In this blog, we break down the role of people in cybersecurity, covering the respective responsibilities, KPIs (key performance indicators), as well as training and education requirements.

Responsibilities

Businesses need to make it clear to each employee that cybersecurity is everyone’s responsibility. While there are certain people or departments that have greater accountability to defending the business, such as the CISO (Chief Information Security Officer), security engineers, and SOC (Security Operations Center) analysts, it’s imperative to set clear expectations for each employee.

Below, we provide our perspective on how these responsibilities play out across organizational levels:

  • Executives: The executive team is responsible for setting the business’ cyber risk tolerance and ensuring their respective departments operate within the guidelines. In both security and non-security roles, executives need to ensure the entire organization is aware of cybersecurity risks and an individual’s role in minimizing them. This includes contextualizing the why behind certain decisions. For example, why the marketing team chose one website development platform over another. Tone at the top is also important. Here, it’s about setting a vision of how good cyber hygiene and compliance with policy enables the business to achieve its mission.
  • Management: Management is traditionally responsible for ensuring teams operate efficiently to help achieve the vision set forth by executives. In the case of cybersecurity, this includes providing guidance, coaching, and educating front-line employees on how they can help reduce the business’ cyber risk. Frequently, they serve to amplify and enforce the cybersecurity messages, requirements, and procedures to ensure understanding and infuse a culture of security with their teams. They also need to bubble up potential issues to their superiors, such as the need for additional cybersecurity awareness training. For management, it’s important to develop a culture where their teams feel comfortable sharing, especially when it comes to informing security that they clicked a suspicious link.
  • Front-line employees: For front-line employees, the expression “If You See Something, Say Something” is a good rule to follow. Their primary responsibilities include reporting suspicious activity (e.g., phishing emails, social engineering attempts), complying with the IT and security teams policies, and taking regular cybersecurity awareness training as required by the company. With front-line employees, executives and management should make the serious nature of a cyber incident clear, highlighting the far-reaching blast radius it can have down to an individual level. However, it’s important that they feel supported and empowered, with the resources they need to successfully navigate these situations.

For businesses with a dedicated security team or individual, they must work across these groups and take a leading role in raising the collective cybersecurity awareness of the business while implementing the effective security controls based on the risk tolerance defined and set by the board and executive team.

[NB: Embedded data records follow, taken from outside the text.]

(** * core-js-101, 05-objects-tasks.js: the CSS selector builder and fromJSON

    A shallow embedding of [SelectorBuild], of the [cssSelectorBuilder]
    facade and of [fromJSON], over an explicit object store.

    JavaScript objects are mutable and shared by reference: every
    [SelectorBuild] instance lives in the store, its methods mutate it in
    place and return [this], and the arrays kept under the keys 'class',
    'attr' and 'pseudoClass' are store objects of their own, which [combine]
    copies by reference into [arrCombine].  A method is therefore a function
    from the store to an outcome (a returned value or a thrown exception)
    and the store it leaves behind; a thrown exception does not undo the
    writes made before it. *)

From Stdlib Require Import ZArith Lia.
From stdpp Require Import base list strings pretty.

Local Open Scope string_scope.
Local Open Scope list_scope.

(** ** The object store and the exception monad *)

Abbreviation loc := nat.

(** What a Map slot or an [arrCombine] entry holds: a primitive string or a
    reference to an array. *)
Inductive value :=
  | VString (s : string)
  | VArray (l : loc).

(** The fields the constructor of [SelectorBuild] sets.  [selectors] is a JS
    [Map]: its entries are kept in insertion order. *)
Record SelectorBuild := mkSelectorBuild {
  positions : list string;
  selectors : list (string * value);
  arrCombine : list value
}.

Inductive object :=
  | OArray (xs : list string)
  | OSelectorBuild (b : SelectorBuild).

(** Objects are never freed: the store only grows, and a fresh object gets
    the next free location. *)
Abbreviation heap := (list object).

Inductive exn :=
  | Error (message : string)
  | TypeError.

Inductive result (A : Type) :=
  | Return (a : A)
  | Throw (e : exn).
Arguments Return {A} a.
Arguments Throw {A} e.

(** A computation over a store of type [S]. *)
Definition state_exn (S A : Type) : Type := S -> result A * S.

Definition ret {S A} (a : A) : state_exn S A := fun h => (Return a, h).

Definition throw {S A} (e : exn) : state_exn S A := fun h => (Throw e, h).

Definition bind {S A B} (m : state_exn S A) (f : A -> state_exn S B)
  : state_exn S B :=
  fun h =>
    match m h with
    | (Return a, h') => f a h'
    | (Throw e, h') => (Throw e, h')
    end.

Notation "x <- c1 ;; c2" := (bind c1 (fun x => c2))
  (at level 100, c1 at next level, right associativity).
Notation "c1 ;;; c2" := (bind c1 (fun _ => c2))
  (at level 100, right associativity).

Abbreviation M := (state_exn heap).

Definition alloc (o : object) : M loc :=
  fun h => (Return (length h), h ++ [o]).

Definition read_selector (l : loc) : M SelectorBuild :=
  fun h =>
    match h !! l with
    | Some (OSelectorBuild b) => (Return b, h)
    | _ => (Throw TypeError, h)
    end.

Definition write_selector (l : loc) (b : SelectorBuild) : M unit :=
  fun h =>
    match h !! l with
    | Some (OSelectorBuild _) => (Return tt, <[l := OSelectorBuild b]> h)
    | _ => (Throw TypeError, h)
    end.

Definition read_array (l : loc) : M (list string) :=
  fun h =>
    match h !! l with
    | Some (OArray xs) => (Return xs, h)
    | _ => (Throw TypeError, h)
    end.

(** ** The Array and Map methods the source calls *)

Module JsArray.

(** [arr.includes(x)] *)
Definition includes (x : string) (arr : list string) : bool :=
  existsb (String.eqb x) arr.

(** [arr.indexOf(x)]: the first index of [x], or -1. *)
Fixpoint indexOf (x : string) (arr : list string) : Z :=
  match arr with
  | [] => (-1)%Z
  | y :: arr' =>
      if String.eqb y x then 0%Z
      else let r := indexOf x arr' in
           if (r <? 0)%Z then (-1)%Z else (r + 1)%Z
  end.

(** [arr.filter(p)] *)
Definition filter (p : string -> bool) (arr : list string) : list string :=
  List.filter p arr.

Fixpoint some_from (p : string -> nat -> bool) (i : nat) (arr : list string)
  : bool :=
  match arr with
  | [] => false
  | x :: arr' => p x i || some_from p (S i) arr'
  end.

(** [arr.some((x, i) => p)] *)
Definition some (p : string -> nat -> bool) (arr : list string) : bool :=
  some_from p 0 arr.

(** [arr.join('')] on an array of strings *)
Definition join (arr : list string) : string := String.concat "" arr.

(** [arr.push(x)] on the array at [l] *)
Definition push (l : loc) (x : string) : M unit :=
  fun h =>
    match h !! l with
    | Some (OArray xs) => (Return tt, <[l := OArray (xs ++ [x])]> h)
    | _ => (Throw TypeError, h)
    end.

(** One entry of [arr.flat()]: an array entry is replaced by its elements,
    a string stays. *)
Definition flat1 (v : value) : M (list string) :=
  match v with
  | VString s => ret [s]
  | VArray l => read_array l
  end.

(** [arr.flat()], one level deep *)
Fixpoint flat (arr : list value) : M (list string) :=
  match arr with
  | [] => ret []
  | v :: arr' =>
      xs <- flat1 v ;;
      ys <- flat arr' ;;
      ret (xs ++ ys)
  end.

End JsArray.

Module JsMap.

(** [map.has(key)] *)
Definition has (key : string) (m : list (string * value)) : bool :=
  existsb (fun kv => String.eqb kv.1 key) m.

(** [map.get(key)]; [None] is [undefined]. *)
Fixpoint get (key : string) (m : list (string * value)) : option value :=
  match m with
  | [] => None
  | (k, v) :: m' => if String.eqb k key then Some v else get key m'
  end.

(** [map.set(key, v)]: an existing key keeps its place, a new one goes to
    the end. *)
Fixpoint set (key : string) (v : value) (m : list (string * value))
  : list (string * value) :=
  match m with
  | [] => [(key, v)]
  | (k, w) :: m' =>
      if String.eqb k key then (k, v) :: m' else (k, w) :: set key v m'
  end.

(** [[...map.keys()]] *)
Definition keys (m : list (string * value)) : list string := map fst m.

(** [[...map.values()]] *)
Definition values (m : list (string * value)) : list value := map snd m.

End JsMap.

(** ** class SelectorBuild *)

Definition DuplicatePartError : exn :=
  Error "Element, id and pseudo-element should not occur more then one time inside the selector".

Definition OrderViolationError : exn :=
  Error "Selector parts should be arranged in the following order: element, id, class, attribute, pseudo-class, pseudo-element".

Module SelectorBuild.

(** [new SelectorBuild()] *)
Definition constructor : M loc :=
  alloc (OSelectorBuild
           {| positions := ["element"; "id"; "class"; "attr"; "pseudoClass";
                            "pseudoElement"];
              selectors := [];
              arrCombine := [] |}).

(** [this.selectors.set(key, v)] *)
Definition selectors_set (this : loc) (key : string) (v : value) : M unit :=
  b <- read_selector this ;;
  write_selector this
    {| positions := positions b;
       selectors := JsMap.set key v (selectors b);
       arrCombine := arrCombine b |}.

Definition isSelectorHas (this : loc) (selector : string) : M unit :=
  b <- read_selector this ;;
  if negb (JsMap.has selector (selectors b)) then
    arr <- alloc (OArray []) ;;
    selectors_set this selector (VArray arr)
  else ret tt.

Definition validUniq (this : loc) (selector : string) : M unit :=
  b <- read_selector this ;;
  if JsMap.has selector (selectors b) then throw DuplicatePartError
  else ret tt.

Security teams + executives

When it comes to working with executives, the security team needs a seat at the table to help communicate the risks for their industry while providing clear recommendations in business language instead of technical jargon. For example, positioning how eliminating VPNs and expensive hardware firewalls with Secure Access Service Edge (SASE) can reduce capital expenditure while improving employee productivity and increasing security both in and out of the office.

At the same time, the security team needs to have a deep understanding of and appreciation for the business’ objectives, tailoring their recommendations to enable the business to safely operate while not creating unnecessary friction. By doing so, security teams gain buy-in from executives that help them better establish a culture of security across every organizational layer.

Security teams + management

For management, it’s about empowering them with the tools and resources they need to execute their responsibilities effectively. Activities here can range from conducting a cyber risk assessment on a new tool the sales team is considering to telling them about a novel way threat actors are leveraging a critical business tool and what they should tell their team. Security teams should also collaborate with management to create personalized plans for front-line employees based on their performance in cybersecurity awareness training.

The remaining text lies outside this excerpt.